Task requirements: Word for word, write out all of the entries that follow.

----- Data section -----

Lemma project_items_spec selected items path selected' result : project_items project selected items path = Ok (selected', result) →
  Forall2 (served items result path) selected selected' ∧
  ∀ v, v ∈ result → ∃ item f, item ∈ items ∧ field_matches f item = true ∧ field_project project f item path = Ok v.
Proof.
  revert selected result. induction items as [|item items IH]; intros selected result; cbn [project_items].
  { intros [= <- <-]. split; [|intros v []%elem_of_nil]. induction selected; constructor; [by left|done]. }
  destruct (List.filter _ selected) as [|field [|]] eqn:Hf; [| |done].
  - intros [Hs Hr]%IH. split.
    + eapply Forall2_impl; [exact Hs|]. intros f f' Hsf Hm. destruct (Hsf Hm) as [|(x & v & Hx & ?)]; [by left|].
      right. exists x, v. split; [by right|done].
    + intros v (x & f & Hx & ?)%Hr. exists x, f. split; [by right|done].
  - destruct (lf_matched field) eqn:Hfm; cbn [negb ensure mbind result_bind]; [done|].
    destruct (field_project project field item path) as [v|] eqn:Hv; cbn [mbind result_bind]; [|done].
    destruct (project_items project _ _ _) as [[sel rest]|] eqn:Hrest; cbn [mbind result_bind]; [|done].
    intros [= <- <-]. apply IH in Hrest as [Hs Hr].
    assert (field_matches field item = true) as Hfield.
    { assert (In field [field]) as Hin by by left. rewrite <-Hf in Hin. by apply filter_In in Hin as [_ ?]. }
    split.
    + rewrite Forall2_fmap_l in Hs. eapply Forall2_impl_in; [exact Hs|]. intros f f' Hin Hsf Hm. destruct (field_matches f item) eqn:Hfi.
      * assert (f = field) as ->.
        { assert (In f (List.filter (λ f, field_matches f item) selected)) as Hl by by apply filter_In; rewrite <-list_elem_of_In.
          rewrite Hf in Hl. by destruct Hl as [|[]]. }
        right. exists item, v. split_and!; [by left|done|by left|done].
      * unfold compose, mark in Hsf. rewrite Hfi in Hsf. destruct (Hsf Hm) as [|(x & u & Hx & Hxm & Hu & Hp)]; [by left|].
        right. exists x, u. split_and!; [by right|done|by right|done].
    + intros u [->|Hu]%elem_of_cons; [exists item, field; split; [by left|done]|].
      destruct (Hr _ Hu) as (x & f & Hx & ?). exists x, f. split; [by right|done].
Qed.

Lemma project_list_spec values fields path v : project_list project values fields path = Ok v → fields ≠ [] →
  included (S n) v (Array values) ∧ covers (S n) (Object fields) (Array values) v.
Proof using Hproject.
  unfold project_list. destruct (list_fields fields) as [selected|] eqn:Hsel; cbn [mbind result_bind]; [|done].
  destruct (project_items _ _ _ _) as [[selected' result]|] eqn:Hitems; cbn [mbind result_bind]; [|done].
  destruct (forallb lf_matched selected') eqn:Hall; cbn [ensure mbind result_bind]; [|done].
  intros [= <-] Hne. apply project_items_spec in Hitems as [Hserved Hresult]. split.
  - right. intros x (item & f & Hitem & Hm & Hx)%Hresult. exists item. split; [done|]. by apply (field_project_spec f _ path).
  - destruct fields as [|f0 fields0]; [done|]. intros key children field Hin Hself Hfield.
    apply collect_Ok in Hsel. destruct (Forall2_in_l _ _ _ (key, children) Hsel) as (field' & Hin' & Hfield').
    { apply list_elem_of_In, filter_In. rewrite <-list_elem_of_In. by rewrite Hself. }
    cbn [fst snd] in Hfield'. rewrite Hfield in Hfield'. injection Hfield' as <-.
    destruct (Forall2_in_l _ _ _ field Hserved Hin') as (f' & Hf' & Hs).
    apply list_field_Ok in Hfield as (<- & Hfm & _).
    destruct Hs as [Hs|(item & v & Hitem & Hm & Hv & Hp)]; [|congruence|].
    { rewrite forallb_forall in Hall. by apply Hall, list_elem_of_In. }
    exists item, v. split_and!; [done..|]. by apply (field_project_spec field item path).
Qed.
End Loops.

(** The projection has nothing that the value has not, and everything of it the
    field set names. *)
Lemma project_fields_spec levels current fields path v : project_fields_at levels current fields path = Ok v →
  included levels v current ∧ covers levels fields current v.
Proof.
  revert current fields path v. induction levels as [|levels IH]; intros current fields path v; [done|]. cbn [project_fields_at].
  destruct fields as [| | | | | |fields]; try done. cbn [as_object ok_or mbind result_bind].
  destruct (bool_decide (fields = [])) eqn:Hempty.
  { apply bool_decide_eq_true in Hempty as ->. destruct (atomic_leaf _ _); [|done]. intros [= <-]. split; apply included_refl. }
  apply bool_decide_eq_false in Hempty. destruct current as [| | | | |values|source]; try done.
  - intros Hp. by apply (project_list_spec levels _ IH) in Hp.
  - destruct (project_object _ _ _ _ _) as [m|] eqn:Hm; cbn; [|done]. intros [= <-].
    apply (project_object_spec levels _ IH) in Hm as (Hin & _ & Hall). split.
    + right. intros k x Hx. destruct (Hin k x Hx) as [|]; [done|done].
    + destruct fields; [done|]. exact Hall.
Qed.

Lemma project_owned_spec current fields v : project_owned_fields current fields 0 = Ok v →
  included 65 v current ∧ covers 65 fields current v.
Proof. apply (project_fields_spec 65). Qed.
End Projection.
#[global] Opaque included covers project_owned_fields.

-----

Reply to the exercise:
Lemma project_items_spec selected items path selected' result : project_items project selected items path = Ok (selected', result) →
  Forall2 (served items result path) selected selected' ∧
  ∀ v, v ∈ result → ∃ item f, item ∈ items ∧ field_matches f item = true ∧ field_project project f item path = Ok v.
Proof.
  revert selected result. induction items as [|item items IH]; intros selected result; cbn [project_items].
  { intros [= <- <-]. split; [|intros v []%elem_of_nil]. induction selected; constructor; [by left|done]. }
  destruct (List.filter _ selected) as [|field [|]] eqn:Hf; [| |done].
  - intros [Hs Hr]%IH. split.
    + eapply Forall2_impl; [exact Hs|]. intros f f' Hsf Hm. destruct (Hsf Hm) as [|(x & v & Hx & ?)]; [by left|].
      right. exists x, v. split; [by right|done].
    + intros v (x & f & Hx & ?)%Hr. exists x, f. split; [by right|done].
  - destruct (lf_matched field) eqn:Hfm; cbn [negb ensure mbind result_bind]; [done|].
    destruct (field_project project field item path) as [v|] eqn:Hv; cbn [mbind result_bind]; [|done].
    destruct (project_items project _ _ _) as [[sel rest]|] eqn:Hrest; cbn [mbind result_bind]; [|done].
    intros [= <- <-]. apply IH in Hrest as [Hs Hr].
    assert (field_matches field item = true) as Hfield.
    { assert (In field [field]) as Hin by by left. rewrite <-Hf in Hin. by apply filter_In in Hin as [_ ?]. }
    split.
    + rewrite Forall2_fmap_l in Hs. eapply Forall2_impl_in; [exact Hs|]. intros f f' Hin Hsf Hm. destruct (field_matches f item) eqn:Hfi.
      * assert (f = field) as ->.
        { assert (In f (List.filter (λ f, field_matches f item) selected)) as Hl by by apply filter_In; rewrite <-list_elem_of_In.
          rewrite Hf in Hl. by destruct Hl as [|[]]. }
        right. exists item, v. split_and!; [by left|done|by left|done].
      * unfold compose, mark in Hsf. rewrite Hfi in Hsf. destruct (Hsf Hm) as [|(x & u & Hx & Hxm & Hu & Hp)]; [by left|].
        right. exists x, u. split_and!; [by right|done|by right|done].
    + intros u [->|Hu]%elem_of_cons; [exists item, field; split; [by left|done]|].
      destruct (Hr _ Hu) as (x & f & Hx & ?). exists x, f. split; [by right|done].
Qed.

Lemma project_list_spec values fields path v : project_list project values fields path = Ok v → fields ≠ [] →
  included (S n) v (Array values) ∧ covers (S n) (Object fields) (Array values) v.
Proof using Hproject.
  unfold project_list. destruct (list_fields fields) as [selected|] eqn:Hsel; cbn [mbind result_bind]; [|done].
  destruct (project_items _ _ _ _) as [[selected' result]|] eqn:Hitems; cbn [mbind result_bind]; [|done].
  destruct (forallb lf_matched selected') eqn:Hall; cbn [ensure mbind result_bind]; [|done].
  intros [= <-] Hne. apply project_items_spec in Hitems as [Hserved Hresult]. split.
  - right. intros x (item & f & Hitem & Hm & Hx)%Hresult. exists item. split; [done|]. by apply (field_project_spec f _ path).
  - destruct fields as [|f0 fields0]; [done|]. intros key children field Hin Hself Hfield.
    apply collect_Ok in Hsel. destruct (Forall2_in_l _ _ _ (key, children) Hsel) as (field' & Hin' & Hfield').
    { apply list_elem_of_In, filter_In. rewrite <-list_elem_of_In. by rewrite Hself. }
    cbn [fst snd] in Hfield'. rewrite Hfield in Hfield'. injection Hfield' as <-.
    destruct (Forall2_in_l _ _ _ field Hserved Hin') as (f' & Hf' & Hs).
    apply list_field_Ok in Hfield as (<- & Hfm & _).
    destruct Hs as [Hs|(item & v & Hitem & Hm & Hv & Hp)]; [|congruence|].
    { rewrite forallb_forall in Hall. by apply Hall, list_elem_of_In. }
    exists item, v. split_and!; [done..|]. by apply (field_project_spec field item path).
Qed.
End Loops.

(** The projection has nothing that the value has not, and everything of it the
    field set names. *)
Lemma project_fields_spec levels current fields path v : project_fields_at levels current fields path = Ok v →
  included levels v current ∧ covers levels fields current v.
Proof.
  revert current fields path v. induction levels as [|levels IH]; intros current fields path v; [done|]. cbn [project_fields_at].
  destruct fields as [| | | | | |fields]; try done. cbn [as_object ok_or mbind result_bind].
  destruct (bool_decide (fields = [])) eqn:Hempty.
  { apply bool_decide_eq_true in Hempty as ->. destruct (atomic_leaf _ _); [|done]. intros [= <-]. split; apply included_refl. }
  apply bool_decide_eq_false in Hempty. destruct current as [| | | | |values|source]; try done.
  - intros Hp. by apply (project_list_spec levels _ IH) in Hp.
  - destruct (project_object _ _ _ _ _) as [m|] eqn:Hm; cbn; [|done]. intros [= <-].
    apply (project_object_spec levels _ IH) in Hm as (Hin & _ & Hall). split.
    + right. intros k x Hx. destruct (Hin k x Hx) as [|]; [done|done].
    + destruct fields; [done|]. exact Hall.
Qed.

Lemma project_owned_spec current fields v : project_owned_fields current fields 0 = Ok v →
  included 65 v current ∧ covers 65 fields current v.
Proof. apply (project_fields_spec 65). Qed.
End Projection.
#[global] Opaque included covers project_owned_fields.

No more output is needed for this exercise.